Biochemical Research at Ohio University attempts to unlock the mysteries of living organisms and human disease using state of the art biochemical experimentation. Sophisticated physical, chemical, analytical, genetic and molecular biology techniques are all being employed to solve critical biochemical problems in both animal and plant systems. Current research projects within the division include the mechanisms of carcinogenesis, plant cell wall development, and investigating the structure and assembly of biological motor proteins. In addition, other investigators in the division are researching novel methods for biochemical analysis as well as the development of therapeutic ribonucleic acid molecules and the enzymology of coenzyme B12 dependent enzymes.
Dr. Kenneth Brown's research group uses NMR and x-ray crystallography techniques to understand the enzymology of coenzyme B12 dependent enzymes. Dr. Jennifer Hines' research group is involved in the development of ribonucleic acid molecules, which will be used as the next generation of therapeutics. Members of Dr. Marcia Kieliszweski's laboratory are researching the structure and biological function of plant cell wall proteins.
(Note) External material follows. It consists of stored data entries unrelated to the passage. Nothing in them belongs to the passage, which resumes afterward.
(* ===== verification/LoginSpec.v ===== *)
(** * What a password login promises *)

From S2P Require Import Prelude.
From S2P Require Import GoLib.
From S2P Require Import Encoding.
From S2P Require Import Utils.
From S2P Require Import Model.
From S2P Require Import Runtime.
From S2P Require Import Logic.
From S2P Require Import Queries.
From S2P Require Import Store.
From S2P Require Import Password.
From S2P Require Import Tokens.
From S2P Require Import Codes.
From S2P Require Import Signup.
From S2P Require Import Mfa.
From S2P Require Import Login.
From S2P Require Import Frames.
From S2P Require Import TokenSpec.
From S2P Require Import Toy.
From S2P Require Import Walks.
From S2P Require Import Requests.
From S2P Require Import Scenes.

#[local] Open Scope string_scope.
#[local] Open Scope Z_scope.
#[local] Open Scope go_scope.

Section login.
Context `{TL : TextLib} `{UL : UuidLib} `{HL : HashLib} `{JL : JwtLib} `{OL : TotpLib} `{AL : AeadLib}.

(** ** Lookups *)

(** Account [u] signs in with email [email] through identity [a]. *)
Record signs_in_with (d : DB) (email : string) (a : AuthIdentity) (u : User) : Prop := {
  si_identity : a ∈ auth_identities d;
  si_user : u ∈ users d;
  si_owner : ai_UserID a = Some (u_ID u);
  si_provider : ai_Provider a = ProviderNameEmail;
  si_email : ai_ProviderUserID a = pg_lower email
}.

Lemma elem_of_join d a u :
  (a, u) ∈ identities_join_users d ↔ a ∈ auth_identities d ∧ u ∈ users d ∧ ai_UserID a = Some (u_ID u).
Proof.
  unfold identities_join_users. rewrite list_elem_of_In, in_flat_map. split.
  - intros (a' & Ha & Hu). apply in_map_iff in Hu as (u' & [= -> ->] & Hu%list_elem_of_In).
    apply elem_of_select in Hu as [Hu H]. rewrite <- list_elem_of_In in Ha.
    split_and!; [done..|]. by apply id_is_true in H.
  - intros (Ha & Hu & H). exists a. rewrite <- list_elem_of_In. split; [done|].
    apply in_map, list_elem_of_In, elem_of_select. split; [done|]. rewrite H. apply sql_eq_refl.
Qed.

Lemma GetEmailAuthByEmail_Ok email c d row :
  GetEmailAuthByEmail email c d = Ok row → ∃ a u, signs_in_with d email a u ∧ row = email_auth_row (a, u).
Proof.
  unfold GetEmailAuthByEmail. destruct (fetch_one _ _) as [[a u]|] eqn:E; [|done].
  intros [= <-]. apply fetch_one_Ok in E as [(?&?&?)%elem_of_join ?]. bool_to_prop. by exists a, u.
Qed.

(** The invariant makes the lookup a function of the account. *)
Lemma GetEmailAuthByEmail_found email c d a u :
  wf d → signs_in_with d email a u → GetEmailAuthByEmail email c d = Ok (email_auth_row (a, u)).
Proof.
  intros W [Ha Hu Ho Hp Hm]. unfold GetEmailAuthByEmail.
  rewrite (fetch_one_unique _ _ (a, u)); [done|..].
  - by apply elem_of_join.
  - apply andb_true_iff. by rewrite !bool_decide_eq_true.
  - intros [a' u'] (Ha' & Hu' & Ho')%elem_of_join H. bool_to_prop.
    assert (a' = a) as ->.
    { destruct (wf_identities _ W) as (_ & Hnd & _). eapply (NoDup_proj_eq _ _ _ _ Hnd); try done. simpl. congruence. }
    f_equal. destruct (wf_users _ W) as (Hnd & _). eapply (NoDup_proj_eq u_ID); eauto. congruence.
Qed.

(** ** The enabled factors of an account *)

Definition factor_enabled (d : DB) (uid : uuid) (ty : MfaType) : bool :=
  exists_row (λ f, factor_of (Some uid) ty f && bool_Bool (mf_Enabled f)) (mfa_factors d).
Definition enabled_methods (d : DB) (uid : uuid) : list string :=
  ((if factor_enabled d uid MfaTypeTotp then ["totp"] else [])
   ++ if factor_enabled d uid MfaTypeEmail then ["email"] else [])%list.

Lemma factor_enabled_spec d uid ty :
  factors_wf d →
  factor_enabled d uid ty = match fetch_one (factor_of (Some uid) ty) (mfa_factors d) with
                            | Ok f => bool_Bool (mf_Enabled f) | Err _ => false end.
Proof.
  intros (_ & Hnd & _). unfold factor_enabled.
  destruct (fetch_one _ _) as [f|] eqn:E.
  - apply fetch_one_Ok in E as [Hf Hp]. destruct (bool_Bool (mf_Enabled f)) eqn:Hb.
    + apply exists_row_true. exists f. by rewrite Hp, Hb.
    + apply exists_row_false. intros f' Hf'. destruct (factor_of _ _ f') eqn:Hp'; [|done].
      assert (f' = f) as ->; [|done]. eapply (NoDup_proj_eq _ _ _ _ Hnd); try done. simpl.
      unfold factor_of in *. bool_to_prop. congruence.
  - apply fetch_one_Err in E as [_ H]. apply exists_row_false. intros f Hf. by rewrite (H f Hf).
Qed.

Lemma listEnabledMFAMethods_wp uid e w :
  wp (listEnabledMFAMethods uid) e (λ o w', w_db w' = w_db w ∧ ∀ ms, o = Some (Ok ms) →
      factors_wf (w_db w) → ms = enabled_methods (w_db w) uid) w.
Proof.
  unfold listEnabledMFAMethods, enabled_methods.
  assert (∀ err, is_no_rows err = true → err = ErrNoRows) as Hn.
  { intros err. unfold is_no_rows. by rewrite bool_decide_eq_true. }
  repeat wp_step; split; try done; intros ms Hms Hwf; simplify_eq;
    rewrite !factor_enabled_spec by done;
    repeat match goal with
      | H : GetTOTPFactorByUserID _ _ _ = _ |- _ => unfold GetTOTPFactorByUserID in H; rewrite H
      | H : GetOTPFactorByUserID _ _ _ _ = _ |- _ => unfold GetOTPFactorByUserID in H; simpl in H; rewrite H
      | H : is_no_rows _ = true |- _ => apply Hn in H
      | H : _ ∨ _ |- _ => destruct H; [by simplify_eq|]
      end; by repeat case_match.
Qed.

(** ** Sessions issued *)

Definition session_issued (w : World) (uid : uuid) (refresh : string) : Prop :=
  ∃ s sid, s ∈ sessions (w_db w) ∧ se_UserID s = Some uid ∧ se_Revoked s = Some false
    ∧ se_RefreshTokenHash s = Some (HashOpaqueToken refresh)
    ∧ se_ID s = default uuid_Nil (uuid_Parse sid) ∧ refresh_key_holds w sid refresh.

Lemma RecordLoginAttempt_frame uid iid r ip ua c d x d' :
  RecordLoginAttempt uid iid r ip ua c d = (Ok x, d') → d' = set_logins (logins d') d.
Proof. unfold RecordLoginAttempt. destruct (checks _); [done|]. by intros [= _ <-]. Qed.

Lemma CreateRefreshSession_Ok id user exp hash ip ua c d s d' :
  CreateRefreshSession id user exp hash ip ua c d = (Ok s, d') →
  s ∈ sessions d' ∧ se_ID s = id ∧ se_UserID s = user ∧ se_Revoked s = Some false ∧ se_RefreshTokenHash s = hash.
Proof.
  unfold CreateRefreshSession. destruct (checks _); [done|]. intros [= <- <-]. split_and!; try done.
  simpl. set_solver.
Qed.

Lemma issueLoginSession_wp uid iid name role ip ua e w :
  wp (issueLoginSession uid iid name role ip ua) e (λ o w', ∀ out, o = Some (Done out) →
      lr_MFARequired out = false ∧ lr_UserID out = uuid_String uid ∧ lr_Username out = name
      ∧ session_issued w' uid (lr_RefreshToken out)) w.
Proof.
  unfold issueLoginSession. wp_step. wp_skip; [|wp_walk]. wp_step. wp_step.
  wp_step. eapply wp_mono; [apply GenerateUserTokens_wp|]. cbv beta.
  intros [[tp|]|] w1 [Hdb H]; cbv beta iota; [|wp_walk..].
  destruct (H tp eq_refl) as [_ (x & Hkey)]. unfold CreateRefreshSessionInput, recordLoginAttempt.
  wp_walk; intros out [= <-]; (split_and!; [done..|]);
    apply CreateRefreshSession_Ok in H0 as (?&?&?&?&?);
    exists a, (tp_SessionID tp); unfold refresh_key_holds; simpl; split_and!; eauto;
    apply RecordLoginAttempt_frame in H1; by rewrite H1.
Qed.

(** ** What a successful login proves *)

(** The normal form of the email a request names. *)
Definition email_key (email : string) : string := ToLower (TrimSpace email).

Record login_grounds (e : Env) (w : World) (email password : string) (a : AuthIdentity) (u : User) : Prop := {
  lg_account : signs_in_with (w_db w) (email_key email) a u;
  lg_usable : not_usable (u_DeletedAt u) (u_Status u) = false;
  lg_unlocked : ∀ t0, ai_LockedAt a = Some t0 → ∃ n, cfg_LoginLockDuration (e_cfg e) ≤ e_clock e n - t0;
  lg_password : (phc_check (e_cfg e) password (text_String (ai_PasswordHash a)) true).1 = Ok true
}.

Lemma VerifyPasswordPHC_wp password phc b e (Q : option (res bool) → World → Prop) w :
  Q (Some (phc_check (e_cfg e) password phc b).1) (burn_n (phc_check (e_cfg e) password phc b).2 w) →
  wp (VerifyPasswordPHC password phc b) e Q w.
Proof. unfold wp. rewrite VerifyPasswordPHC_spec. by destruct (phc_check _ _ _ _). Qed.

Lemma locked_now_false at_ cfg e w :
  wp (locked_now at_ cfg) e (λ o w', w_db w' = w_db w ∧ w_argon w' = w_argon w ∧ ∃ b, o = Some b ∧
      (b = false → ∀ t0, at_ = Some t0 → ∃ n, cfg_LoginLockDuration cfg ≤ e_clock e n - t0)) w.
Proof.
  unfold locked_now. destruct at_ as [t0|]; repeat wp_step; split_and!; try done; eexists; (split; [done|]);
    intros Hb t1 [= <-]. bool_to_prop. eauto.
Qed.

Lemma update_identities_frame p f c d x d' :
  update_identities p f c d = (Ok x, d') →
  users d' = users d ∧ mfa_factors d' = mfa_factors d ∧ sessions d' = sessions d
  ∧ auth_identities d' = update p f (auth_identities d).
Proof. unfold update_identities. destruct (trigger_rows _ _ _ _); [|done]. by intros [= _ <-]. Qed.

Definition same_factors (d d' : DB) : Prop := mfa_factors d' = mfa_factors d ∧ users d' = users d.

#[local] Instance same_factors_preorder : PreOrder same_factors.
Proof. split; [done|]. intros d1 d2 d3 [H1 H2] [H3 H4]. split; congruence. Qed.

Lemma login_verified_wp row password ip ua e w :
  wp (login_verified row password ip ua) e (λ o w', ∀ out, o = Some (Done out) → factors_wf (w_db w) →
      status_blocked (ea_Status row) = false
      ∧ lr_MFARequired out = negb (bool_decide (enabled_methods (w_db w) (ea_UserID row) = []))
      ∧ if lr_MFARequired out
        then lr_AccessToken out = "" ∧ lr_RefreshToken out = ""
             ∧ lr_MFAMethods out = enabled_methods (w_db w) (ea_UserID row)
        else session_issued w' (ea_UserID row) (lr_RefreshToken out)) w.
Proof.
  unfold login_verified. wp_step; [wp_dead|]. wp_step.
  apply (wp_db_tracks same_factors).
  { apply db_tracks_stmt; [typeclasses eauto|]. intros c d x d' H.
    by apply update_identities_frame in H as (?&?&_). }
  intros [r|] w1 [Hf Hu]; cbv beta iota; [|wp_absurd].
  wp_step. eapply wp_mono; [apply listEnabledMFAMethods_wp|]. cbv beta.
  intros [[ms|]|] w2 [Hw2 Hms]; cbv beta iota; [|wp_walk..].
  assert (factors_wf (w_db w) → ms = enabled_methods (w_db w) (ea_UserID row)) as Hm.
  { unfold enabled_methods, factor_enabled. rewrite <- Hf. intros Hwf. apply Hms; [done|].
    unfold factors_wf, user_ids in *. by rewrite Hf, Hu. }
  destruct ms as [|m ms].
  - wp_step. wp_skip; [|wp_absurd]. eapply wp_mono; [apply issueLoginSession_wp|]. cbv beta.
    intros o w4 H out Hout Hwf. destruct (H out Hout) as (-> & _ & _ & Hs).
    rewrite <- (Hm Hwf). done.
  - wp_step. wp_step. wp_step. wp_skip; [|wp_absurd]. wp_walk. wp_skip; [|wp_absurd]. wp_walk.
    intros out [= <-] Hwf. rewrite <- (Hm Hwf). done.
Qed.

(** C6: a login that succeeds was made with the password of a usable account that
    is not locked.  It hands out a session exactly when the account has no
    enabled factor; otherwise it hands out no token but the challenge, with the
    list of the enabled factors - whichever calls fail. *)
Theorem Login_success ctx email password e w out :
  wf (w_db w) → result (Login.Login ctx email password) e w = Some (Done out) →
  ∃ a u, login_grounds e w email password a u
    ∧ lr_MFARequired out = negb (bool_decide (enabled_methods (w_db w) (u_ID u) = []))
    ∧ if lr_MFARequired out
      then lr_AccessToken out = "" ∧ lr_RefreshToken out = ""
           ∧ lr_MFAMethods out = enabled_methods (w_db w) (u_ID u)
      else session_issued (final (Login.Login ctx email password) e w) (u_ID u) (lr_RefreshToken out).
Proof.
  intros W. to_wp. unfold Login.Login. wp_walk.
  apply GetEmailAuthByEmail_Ok in H as (au & u & Hsi & ->).
  eapply wp_mono; [apply locked_now_false|]. cbv beta.
  intros o w1 (Hw1 & _ & b & -> & Hb). cbv beta iota. wp_step; [wp_dead|]. specialize (Hb eq_refl).
  wp_step. apply VerifyPasswordPHC_wp. cbv beta iota.
  destruct (phc_check _ _ _ _) as [r n] eqn:Hphc. cbn [fst snd].
  destruct r as [[]|]; [|unfold login_wrong_password; wp_dead..].
  eapply wp_mono; [apply login_verified_wp|]. cbv beta. rewrite burn_n_eq. cbn [w_db]. rewrite Hw1.
  intros o w2 H ->. destruct (H out eq_refl (wf_factors _ W)) as (Hst & Hreq & Hout).
  exists au, u. split; [|done]. split; [exact Hsi| |exact Hb|simpl in *; by rewrite Hphc].
  unfold not_usable. simpl in *. by rewrite Heqb0, Hst.
Qed.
Dr. Tadeusz Malinski's research group is developing sophisticated analytical techniques for the measurement of nitric oxide in a single cell, and Dr. Martin Tuck's laboratory is researching the relationship between biological methylation reactions and the carcinogenesis process.
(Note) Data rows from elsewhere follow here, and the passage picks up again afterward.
Lemma admin_finish_wp e w (m : Go (res unit)) ids d (app : DB → Prop) :
  wp m e (λ o w', ((∀ a, o ≠ Some (Ok a)) ∧ w_db w' = d) ∨ app (w_db w')) w →
  wp (r <- m ;;
      match r with
      | Err _ => ret (Fail InternalServerError)
      | Ok _ => delete_sessions ids ;;; ret (Done ())
      end) e (λ o w', (w_db w' = d ∨ app (w_db w')) ∧ (o = Some (Done ()) → app (w_db w'))) w.
Proof.
  intros H. wp_step. eapply wp_mono; [exact H|]. cbv beta. intros [[[]|err]|] w1 Hw1.
  - destruct Hw1 as [[Hno _]|Happ]; [by destruct (Hno ())|].
    wp_step. wp_frame; [wp_step|]; rewrite <- H0; auto.
  - wp_step. split; [|done]. destruct Hw1 as [[_ ?]|?]; auto.
  - split; [|done]. destruct Hw1 as [[_ ?]|?]; auto.
Qed.

(** No admin action can make an admin. *)
Definition grantable (k : admin_kind) : Prop :=
  match k with KRole s => ∃ r, parseUserRole s = Some r ∧ r ≠ UserRoleAdmin | _ => True end.

Definition admin_done (actorID targetUserID : string) (k : admin_kind) (d d' : DB) : Prop :=
  ∃ target pg, admin_target actorID targetUserID d target pg ∧ grantable k ∧ admin_effect actorID k pg d d'.


(** What a call of the action's transaction leaves. *)
Definition admin_post actorID targetUserID k (d : DB) (o : option (svc unit)) (w' : World) : Prop :=
  (w_db w' = d ∨ admin_done actorID targetUserID k d (w_db w'))
  ∧ (o = Some (Done ()) → admin_done actorID targetUserID k d (w_db w')).
(* ===== verification/SignupSpec.v ===== *)
(** * What sign-up and single sign-on promise *)

From S2P Require Import Prelude.
From S2P Require Import GoLib.
From S2P Require Import Utils.
From S2P Require Import Model.
From S2P Require Import Runtime.
From S2P Require Import Logic.
From S2P Require Import Queries.
From S2P Require Import Store.
From S2P Require Import Password.
From S2P Require Import Tokens.
From S2P Require Import Codes.
From S2P Require Import Signup.
From S2P Require Import Mfa.
From S2P Require Import Login.
From S2P Require Import Session.
From S2P Require Import PasswordFlows.
From S2P Require Import Sso.
From S2P Require Import Frames.
From S2P Require Import Toy.
From S2P Require Import Requests.
From S2P Require Import Scenes.
From S2P Require Import LoginSpec.
From S2P Require Import TokenSpec.
From S2P Require Import PasswordSpec.

#[local] Open Scope string_scope.
#[local] Open Scope Z_scope.
#[local] Open Scope go_scope.

(** ** Step 2: the code *)

Section signup.
Context `{TL : TextLib} `{UL : UuidLib} `{HL : HashLib} `{JL : JwtLib}.

(** A sign-up code is exchanged for a token only if it is the code stored for
    that address, unexpired and under its number of guesses; and the token is a
    sign-up token for that address. *)
Lemma VerifyEmailCode_success email code e w tok :
  result (VerifyEmailCode email code) e w = Some (Done tok) →
  ∃ m x n, IsValidEmail (email_key email) = true
    ∧ w_redis w !! ("email_code:" ++ email_key email) = Some (ROTP m, x)
    ∧ otp_Code m = TrimSpace code ∧ otp_Attempts m < otp_MaxAttempts m ∧ e_clock e n ≤ otp_ExpiresAt m
    ∧ ∃ alg key id t y, jwt_SignedString alg key (temporary_claims id (email_key email) RoleJoiner t y) = Ok tok.
Proof.
  to_wp. unfold VerifyEmailCode, GetVerificationCode, email_key. wp_walk. destruct v; wp_walk.
  eapply wp_mono; [apply GenerateTemporaryJWT_signs|]. cbv beta. intros [[tok'|]|] w1 Hs; cbv beta iota; [|wp_walk..].
  wp_step. wp_skip; wp_walk; intros [= <-]; destruct (Hs _ eq_refl) as (alg & key & id & t & y & Hsig);
    apply rlookup_Some in H as [x Hx]; injection Heqr as <-; bool_to_prop;
    exists m, x, (w_tick (tick w)); split_and!; by eauto 10.
Qed.
(** The access token of a session, issued in a span of time, and its key. *)
Record access_live (cfg : Config) (w : World) (sid uid name role access : string) (t0 t1 : Z) : Prop := mkAccessLive {
  al_token : ∃ t, t0 ≤ t ≤ t1
    ∧ jwt_SignedString (cfg_JWTAlgorithm cfg) (cfg_JWTPrivateKey cfg)
        (access_claims sid uid name role t (t + cfg_AccessTTL cfg)) = Ok access;
  al_key : ∃ x, w_redis w !! ("session:" ++ sid) = Some (RStr "1", Some x) ∧ t0 + cfg_AccessTTL cfg ≤ x
}.
Definition refresh_live (cfg : Config) (w : World) (sid refresh : string) (t0 : Z) : Prop :=
  refresh ≠ "" ∧ ∃ x, w_redis w !! ("refresh:" ++ sid) = Some (RStr (HashOpaqueToken refresh), Some x) ∧ t0 + cfg_RefreshTTL cfg ≤ x.

(** The time at which a world is reached. *)
Definition clock (e : Env) (w : World) : Z := e_clock e (w_tick w).
Lemma clock_mono e w w' : calm e → (w_tick w ≤ w_tick w')%nat → clock e w ≤ clock e w'.
Proof. intros He. apply (calm_clock e He). Qed.
(** What holds of a span holds of a wider one, and of another world with the same
    keys. *)
Lemma access_live_widen cfg w w' sid uid name role access t0 t1 t0' t1' :
  t0' ≤ t0 → t1 ≤ t1' → w_redis w' !! ("session:" ++ sid) = w_redis w !! ("session:" ++ sid) →
  access_live cfg w sid uid name role access t0 t1 → access_live cfg w' sid uid name role access t0' t1'.
Proof.
  intros H0 H1 Hr [(t & Ht & Htok) (x & Hx & Hle)]. split; [exists t; split; [lia|done]|].
  exists x. rewrite Hr. split; [done|lia].
Qed.
Lemma refresh_live_widen cfg w w' sid refresh t0 t1 :
  t0 ≤ t1 → w_redis w' !! ("refresh:" ++ sid) = w_redis w !! ("refresh:" ++ sid) →
  refresh_live cfg w sid refresh t1 → refresh_live cfg w' sid refresh t0.
Proof. intros Ht Hr (Hne & x & Hx & Hle). split; [done|]. exists x. rewrite Hr. split; [done|lia]. Qed.
Lemma encoded_nonempty b : String.length b ≠ 0%nat → Encoding.RawURLEncoding_EncodeToString b ≠ "".
Proof. destruct b as [|[] [|[] [|[] b]]]; done. Qed.

Section issue.
Context (e : Env) (He : calm e).

Lemma quiet_generateAccessJWT sid uid name role w :
  signs e sid uid name role →
  wp (generateAccessJWT sid uid name role (cfg_AccessTTL (e_cfg e))) e (λ o w',
    redis_only ["session:" ++ sid] w w'
    ∧ ∃ tok x, o = Some (Ok (tok, x)) ∧ access_live (e_cfg e) w' sid uid name role tok (clock e w) (clock e w')) w.
Proof.
  intros Hs. unfold generateAccessJWT. do 3 wp_step. set (t := e_clock e (w_tick w)).
  unfold GenerateSession. wp_step. apply (quiet_redis_is_nil _ (calm_faults e He)). cbv beta iota.
  wp_step. wp_step. set (ttl := t + _ - _).
  pose proof (calm_access e He (w_tick w)) as Hacc. fold t in Hacc.
  assert (0 < ttl) as Hpos by (unfold ttl; cbn; lia). rewrite (proj2 (Z.leb_gt _ _) Hpos).
  apply (quiet_redis_Set _ (calm_faults e He)). cbv beta iota. wp_step. wp_step.
  destruct (Hs (w_tick w)) as [tok Htok]. fold t in Htok. rewrite Htok. wp_step.
  rewrite (proj2 (Z.ltb_lt _ _) Hpos). cbn [w_tick tick set_w_redis w_redis w_db w_tx].
  pose proof (calm_clock e He (S (w_tick w)) (S (S (w_tick w)))) as Hc2.
  pose proof (calm_clock e He (w_tick w) (S (S (S (w_tick w))))) as Hc3.
  split.
  - split_and!; cbn; [done|done|lia|]. intros k Hk. rewrite lookup_insert_ne; [done|set_solver].
  - exists tok, (t + cfg_AccessTTL (e_cfg e)). split; [done|]. split.
    + exists t. split; [unfold clock; cbn; fold t in Hc3; lia|done].
    + eexists. cbn. rewrite lookup_insert_eq. split; [done|]. unfold ttl, clock, t. cbn. lia.
Qed.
Each investigator in the Biochemistry division conducts research projects that allow all students - undergraduate, masters or doctoral - hands-on laboratory experience. Recent graduates of Biochemistry at Ohio University have gone on to begin exciting scientific careers in academic, government and industrial environments. Another advantage to the student is that the research groups of the division are relatively small, allowing personal contact with the advisor, a trademark of the Ohio University graduate programs.
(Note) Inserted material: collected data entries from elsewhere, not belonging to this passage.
Lemma quiet_CompleteEmailJoin ctx k username password e w :
  calm e → peppered (e_cfg e) → ctx_EmailFromTempJWT ctx = Some k →
  IsValidEmail k = true → IsValidUsername username = true → IsValidPassword password = true →
  room e (w_db w) k username → fresh_sessions e w →
  (∀ n m, signs e (uuid_String (e_uuid e n)) (uuid_String (e_gen_uuid e m 0)) (pg_lower username) (UserRole_string UserRoleUser)) →
  wp (CompleteEmailJoin ctx username password password) e (joined e k username (clock e w)) w.
Proof.
  intros He Hpep Hctx Hve Hvu Hvp Hroom Hfresh Hsign. pose proof (calm_faults e He) as Hq.
  unfold CompleteEmailJoin. cbv zeta. rewrite Hctx. change (GetContextString (Some k) "") with k.
  assert (String.eqb k "" = false) as -> by (apply String.eqb_neq; by intros ->).
  rewrite Hve, Hvu, Hvp, String.eqb_refl. cbn [orb negb]. cbv iota. wp_step. apply (quiet_query _ Hq).
  change (UsernameExists username (sctx e w) (w_db w)) with (UsernameExists username (mkSCtx 0 (λ _, uuid_Nil) "") (w_db w)).
  rewrite (rm_name _ _ _ _ Hroom). cbv beta iota. wp_step.
  eapply wp_mono; [by apply quiet_HashPasswordPHC|]. cbv beta. intros o w1 ([phc ->] & Hdb1 & Hr1 & Ht1). cbv beta iota.
  cbn [tick w_db w_redis w_tick] in Hdb1, Hr1, Ht1. wp_step.
  eapply wp_mono; [apply quiet_CreateEmailUser; [done|by rewrite Hdb1|done]|]. cbv beta.
  intros o w2 (c & u & -> & Hu & Hcid & Hcn & Hcr & Hses & (Hr2 & Ht2) & Hacc). cbv beta iota. do 3 wp_step.
  rewrite Hcid, Hcn, Hcr.
  eapply wp_mono; [apply (quiet_GenerateUserTokens e He)|].
  { intros n. destruct Hacc as ([m ->] & _ & -> & -> & _). apply Hsign. }
  cbv beta. intros o w3 (sid & tp & (Hdb3 & Htx3 & Ht3 & Hoth) & (n & Hn & Hsid) & -> & Hid & Ha & Hrl). cbv beta iota.
  unfold CreateRefreshSessionInput. wp_step. cbn [rs_SessionID rs_UserID rs_ExpiresAt rs_RefreshTokenHash rs_IP rs_UserAgent].
  rewrite Hid, uuid_Parse_String. cbn [default].
  destruct (CreateRefreshSession_creates sid (u_ID u) (tp_RefreshExp tp) (tp_RefreshToken tp) (textOrNull (ClientIPFromCtx ctx))
    (textOrNull (UserAgentFromCtx ctx)) (sctx e w3) (w_db w3)) as (s & d4 & Hrun & Hrow & Hus);
    [|rewrite Hdb3; apply still_there_exists; by exists u|eapply (quiet_stmt _ Hq); [exact Hrun|]].
  { rewrite Hdb3, Hses, Hdb1, Hsid. apply Hfresh. cbn in *. lia. }
  cbv beta iota. set (w4 := tick (set_w_db d4 w3)). wp_step.
  eapply wp_mono; [by apply quiet_DeleteTemporarySession|]. cbv beta. intros o w5 ([r ->] & Hdb5 & Ht5 & Hk5). cbv beta iota. wp_step.
  eexists _, u, n. split; [done|]. cbn [ej_AccessToken ej_RefreshToken].
  split; [rewrite Hdb5; change (u ∈ users d4); by rewrite Hus, Hdb3|]. split; [done|]. rewrite <- Hsid.
  apply (session_open_key _ w4 w5 _ _ _ _ _ _ _ (clock e w4)); [apply clock_mono; [done|exact Ht5]|done| |].
  { intros k' Hk'. apply Hk5. intros s'. unfold session_keys in Hk'. set_unfold. by destruct Hk' as [-> | [-> | []]]. }
  split; [exact Hrow| |].
  - eapply access_live_widen; [..|exact Ha]; [apply clock_mono; [done|cbn in *; lia]|apply clock_mono; [done|cbn; lia]|done].
  - eapply refresh_live_widen; [..|exact Hrl]; [apply clock_mono; [done|cbn in *; lia]|done].
Qed.

(** ** The theorem *)

(** Someone the service does not know, with a valid address, name and password. *)
Record newcomer (e : Env) (w : World) (k username password : string) : Prop := {
  nc_email : IsValidEmail k = true;
  nc_username : IsValidUsername username = true;
  nc_password : IsValidPassword password = true;
  nc_room : room e (w_db w) k username;
  nc_no_code : w_redis w !! code_key k = None
}.
(** A service that is set up: its keys match and sign, it has its pepper, codes live,
    and what the environment names has a name. *)
Record set_up (e : Env) (w : World) (k username : string) : Prop := {
  su_keys : keys_match (e_cfg e);
  su_pepper : peppered (e_cfg e);
  su_codes : picks_codes e ∧ 0 < cfg_OTP_TTL (e_cfg e);
  su_names : (∀ n, uuid_String (e_uuid e n) ≠ "") ∧ ∀ n, uuid_String (e_gen_uuid e n 0) ≠ "";
  su_fresh : fresh_sessions e w;
  su_temp : signs_temp e k;
  su_signs : ∀ n m, signs e (uuid_String (e_uuid e n)) (uuid_String (e_gen_uuid e m 0)) (pg_lower username)
    (UserRole_string UserRoleUser)
}.

Lemma set_up_later e w w' k username :
  w_db w' = w_db w → (w_tick w ≤ w_tick w')%nat → set_up e w k username → set_up e w' k username.
Proof.
  intros Hdb Ht []. split; try done. intros n Hn. rewrite Hdb. apply su_fresh0. lia.
Qed.
Lemma joined_honoured ctx k username password e w :
  calm e → wf (w_db w) → set_up e w k username → ctx_EmailFromTempJWT ctx = Some k →
  IsValidEmail k = true → IsValidUsername username = true → IsValidPassword password = true → room e (w_db w) k username →
  let join := CompleteEmailJoin ctx username password password in
  let w4 := final join e w in
  ∃ out u n, result join e w = Some (Done out) ∧ u ∈ users (w_db w4) ∧ account_of e k username u
    ∧ undisturbed u (e_uuid e n) (ej_RefreshToken out) w4 w4
    ∧ ∀ j, honoured j (e_cfg e) u (e_uuid e n) (ej_AccessToken out) (ej_RefreshToken out) (clock e w) (clock e w4) w4.
Proof.
  intros He W [Hkeys Hpep _ [Hsids Huids] Hfresh _ Hsign] Hctx Hve Hvu Hvp Hroom join w4.
  destruct (quiet_CompleteEmailJoin ctx k username password e w He Hpep Hctx Hve Hvu Hvp Hroom Hfresh Hsign)
    as (out & u & n & Hout & Hu & Hacc & Hopen).
  exists out, u, n. split_and!; [exact Hout|exact Hu|done| |].
  - split; [apply final_wf; [tracked|done]|by exists u|apply Hopen|done].
  - intros j. destruct Hacc as ([m Hid] & _ & _ & _ & Huse). apply session_honoured; [done..|by rewrite Hid|exact Hopen].
Qed.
The facilities for Biochemistry Research are also impressive and are housed, along with each investigator's laboratory, in a new 15,000 square foot research building that was specially designed for biochemical research. Instrumentation on-site and available to students of the program include 3 superconducting NMR spectrometers, macromolecular modeling computer workstations, DNA and protein sequencing facilities, and a microinjection facility for the production of transgenic animals.